Airbus dealt a heavy blow to the notion of a Very Fast Train (VFT) for the Melbourne-Sydney corridor with its Very Large Plane (VLA) forecast yesterday.

Airbus’ chief operating officer for customers, John Leahy, predicted that it will be extensively used between major city pairs such as Melbourne-Sydney by 2028, and possibly within 10 years.

Is he kidding? No. Half a lifetime ago, Sydney-Melbourne was served by 16 flights a day each way in 80-passenger Lockheed Electra turbo-props, private road trips that killed about 500 long-distance drivers a year on the Hume Highway between them, and two steam trains that met in the middle of the night in Albury to change passengers where the different rail gauges of the colonies of Victoria and New South Wales terminated.

Today, it is flown about 73 times each way each day by the combined jets of four airlines. The physical availability of slots at each airport is shrinking, almost to vanishing point at Sydney Airport, meaning the jets have to get bigger, but be boarded and disembarked in no more time than it takes today.

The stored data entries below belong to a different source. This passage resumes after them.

Lemma remove_type t :
  type_wf t -> cnt t + 2 <= mt_max t ->
  exists s e t1 t2, isolate_loop (length (regions t) + 4) base end_ 0 0 0 t = Done (s, e, t1) /\
    t2 = remove_loop (e - s) s t1 /\ type_wf t2 /\
    (forall a, tattr t2 a = attr_removed base end_ (tattr t a) a) /\
    total_size t2 = sizes (clips 0 base (regions t) ++ clips end_ PHYS_ADDR_MAX (regions t)).
Proof.
  intros Ht Hroom. destruct (isolate_type t Ht Hroom) as (s & e & t1 & Hl & Ht1 & Hm & Ha & Hcase).
  exists s, e, t1, (remove_loop (e - s) s t1). split; [done|]. split; [done|].
  destruct Hcase as [(Hemp & -> & ->)|(mid & Hmid & Hreg & Hne & Hwf & Hes & Hs)].
  { rewrite Nat.sub_diag. simpl. split; [done|]. split.
    - intros a. unfold tattr, attr_removed.
      rewrite attr_empty by done. by destruct (in_range _ _ _).
    - destruct Ht1 as (_ & -> & _). destruct Hemp as [n ->]. simpl.
      by rewrite !clip_outside by (left; unfold rend; simpl; lia). }
  rewrite Hes. destruct mid as [|x mid].
  { simpl. split; [done|]. split; [|destruct Ht1 as (_ & -> & _); by rewrite Hreg]. intros a. rewrite Ha. unfold attr_removed.
    destruct (in_range base end_ a) eqn:Hin; [|done].
    pose proof (clips_attr base end_ (regions t) a) as Hc. rewrite <- Hmid, Hin in Hc. by symmetry. }
  pose proof Ht1 as (Hrs1 & Htot1 & Hcnt1).
  set (low := clips 0 base (regions t)) in *. set (high := clips end_ PHYS_ADDR_MAX (regions t)) in *.
  rewrite Hs, remove_loop_ok with (high := high); try done.
  - split.
    + split; [by apply or_dummy_wf, outside_wf|]. simpl. rewrite or_dummy_sizes. split; [done|].
      unfold cnt in *. rewrite Hreg, !length_app in Hcnt1. simpl in *.
      assert (Hor : (length (or_dummy (low ++ high)) <= S (length (low ++ high)))%nat)
        by (destruct (low ++ high); simpl; lia).
      rewrite length_app in Hor. lia.
    + split; [|by simpl]. intros a. unfold tattr. simpl. rewrite or_dummy_attr. by apply outside_attr.
  - rewrite <- Htot1. by apply type_wf_total.
  - apply sizes_nonneg, Forall_app. split; apply clips_positive.
  - rewrite Hmid. apply clips_positive.
Qed.

(** An update of the isolated regions followed by a merge. *)
Lemma update_type t (f : memblock_region -> memblock_region) (g : Z * Z -> Z * Z) :
  (forall r, r_base (f r) = r_base r /\ r_size (f r) = r_size r /\
             (r_flags (f r), r_nid (f r)) = g (r_flags r, r_nid r)) ->
  type_wf t -> regions t <> [] -> wf_from 0 (regions t) -> cnt t + 2 <= mt_max t ->
  exists s e t1 t2, isolate_loop (length (regions t) + 4) base end_ 0 0 0 t = Done (s, e, t1) /\
    memblock_merge_regions (update_loop f (e - s) s t1) = Done t2 /\ type_wf t2 /\
    minimal (regions t2) /\
    (forall a, tattr t2 a = attr_updated base end_ g (tattr t a) a).
Proof.
  intros Hf Ht Hne Hwf Hroom.
  destruct (isolate_type t Ht Hroom) as (s & e & t1 & Hl & Ht1 & Hm & Ha & Hcase).
  destruct Hcase as [(Hemp & _)|(mid & Hmid & Hreg & _ & _ & Hes & Hs)].
  { destruct Hemp as (n & Hr). rewrite Hr in Hwf. destruct Hwf as (_ & (_ & Hz & _) & _). done. }
  set (low := clips 0 base (regions t)) in *. set (high := clips end_ PHYS_ADDR_MAX (regions t)) in *.
  assert (Hupd : update_loop f (e - s) s t1 = set_regions (low ++ map f mid ++ high) t1).
  { rewrite Hes. destruct mid as [|x mid].
    - simpl in *. rewrite <- Hreg. by destruct t1.
    - rewrite Hs by done. by apply update_loop_ok. }
  pose proof (isolated_wf base end_ Hrange _ Hwf) as Hiwf. unfold isolated in Hiwf.
  fold low high in Hiwf. rewrite <- Hmid in Hiwf. rewrite !wf_from_app in Hiwf.
  destruct Hiwf as (W1 & W2 & W3).
  destruct (update_wf f _ mid ltac:(intros r; destruct (Hf r) as (? & ? & ?); done) W2)
    as (W2' & L2 & S2).
  destruct Ht1 as (Hrs1 & Htot1 & Hcnt1).
  destruct (merge_type_ok (set_regions (low ++ map f mid ++ high) t1)) as (t2 & Hm2 & Hwf2 & Hmin & _ & Ha2).
  - simpl. intros Hnil. pose proof (isolated_nonempty (regions t) Hne Hwf) as Hin.
    apply Hin. unfold isolated. fold low high. rewrite <- Hmid.
    destruct low; [|done]. destruct mid; [|done]. by destruct high.
  - simpl. rewrite !wf_from_app, L2. done.
  - simpl. rewrite Htot1, Hreg, !sizes_app, S2. done.
  - unfold cnt in *. simpl. rewrite Hreg, !length_app, ?length_map in *. done.
  - exists s, e, t1, t2. rewrite Hupd. split_and!; try done.
    intros a. rewrite Ha2, <- Ha. unfold tattr. simpl. rewrite Hreg, !attr_app.
    rewrite (update_attr f g) by done. unfold attr_updated.
    pose proof (isolated_attr base end_ Hrange (regions t) a Hwf) as Hi.
    unfold isolated in Hi. rewrite !attr_app, !clips_attr in Hi. subst low high mid.
    rewrite !clips_attr. revert Hi. icase; intros Heq; try lia; destruct (attr (regions t) a); done.
Qed.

Given the heated Crikey debate over VFTs started by Guy Rundle and joined by Michael James, the VLA prediction comes with one potent characteristic. It doesn’t require a single dollar of taxpayer funds. The entire cost, and risk, is funded by the privately owned airlines and airports.

No billions of dollars in public private partnerships, no competing with education, health or defence for money, no endless inquiries and studies, and no permanent ways, cuttings or bridges slicing through towns, or national parks.

Sydney International already turns around A380s more efficiently than its domestic terminals manage with much smaller single-aisle jets, because the biggest jet ever has wide aisles and four main doors all served by quick-load, double-level gates.

Trains in Australia run on fossil fuels, even if they use electricity generated by coal. There are clear signs that by 2030 if not sooner algal-grown octanes will begin replacing aviation-grade kerosene, releasing no fossil-sourced carbon.

The Airbus forecasts concerning VLAs is predicated on continued urbanisation and the rise of mega cities. It lists 37 such cities in terms of air travel today, including Melbourne and Sydney, which in total generate 92% of all long-distance flights.

By 2028 it forecasts such mega cities will number 82, including Brisbane and Auckland, and will be generating 90% of all long-haul passenger trips. And something else happens, in that they will generate VLA connections over 80 short-distance connections between each other or nearby major if not mega destinations. Including most of the inter-capital and trans-Tasman flights served by smaller jets today. Just the way 767s replaced the 727s that replaced the Electras.

Leahy’s forecast excludes those city pairs where very fast trains will produce faster door-to-door trip times for most potential travellers. And this is one of issues that Michael James misses in his criticism of Australia, and alleged road lobbyists such as myself, for not getting behind very fast trains.

VFTs came to London and Paris, and linked the major cities of Japan, after many decades of serendipitous investments in public transport systems that make it easy to get to the likes of the Eurostar platforms at St Pancras and Gare du Nord from almost everywhere across their metropolitan and outer suburban sprawls.

Their Metros achieved critical mass and cultural acceptance before car ownership became common. The convenience of fast, efficient, cheap and proximate stations means that just about 100% of London and Paris can quickly reach Eurostar and in the latter, the Thalys and TGV network of VFTs. London and Paris can plan and build new Metros in about 10% of the time it takes for them to be studied, debated and ditched in Sydney and Melbourne.

A Sydney or Melbourne VFT terminal at Central or Southern Cross stations respectively is very hard or costly to reach by public transport, or car, from large proportions of their catchment areas. To begin to make VFTs attractive in Australia we have to make their speed usable in reducing the point-to-point trip times.

Both cities need much better public transport links to their airports, which can bring dividends to non-airport commuters too. But in terms of spending, and overcoming a century of public transport neglect, there is no case for spending billions of dollars building a 500kph 1000-kilometre long rail link when the airlines can assume all of the risk and cost.

Making public transport within the cities functional, slashing car dependency within them, and building some new “smart” cities seems a much better start to breaking with a dismal past.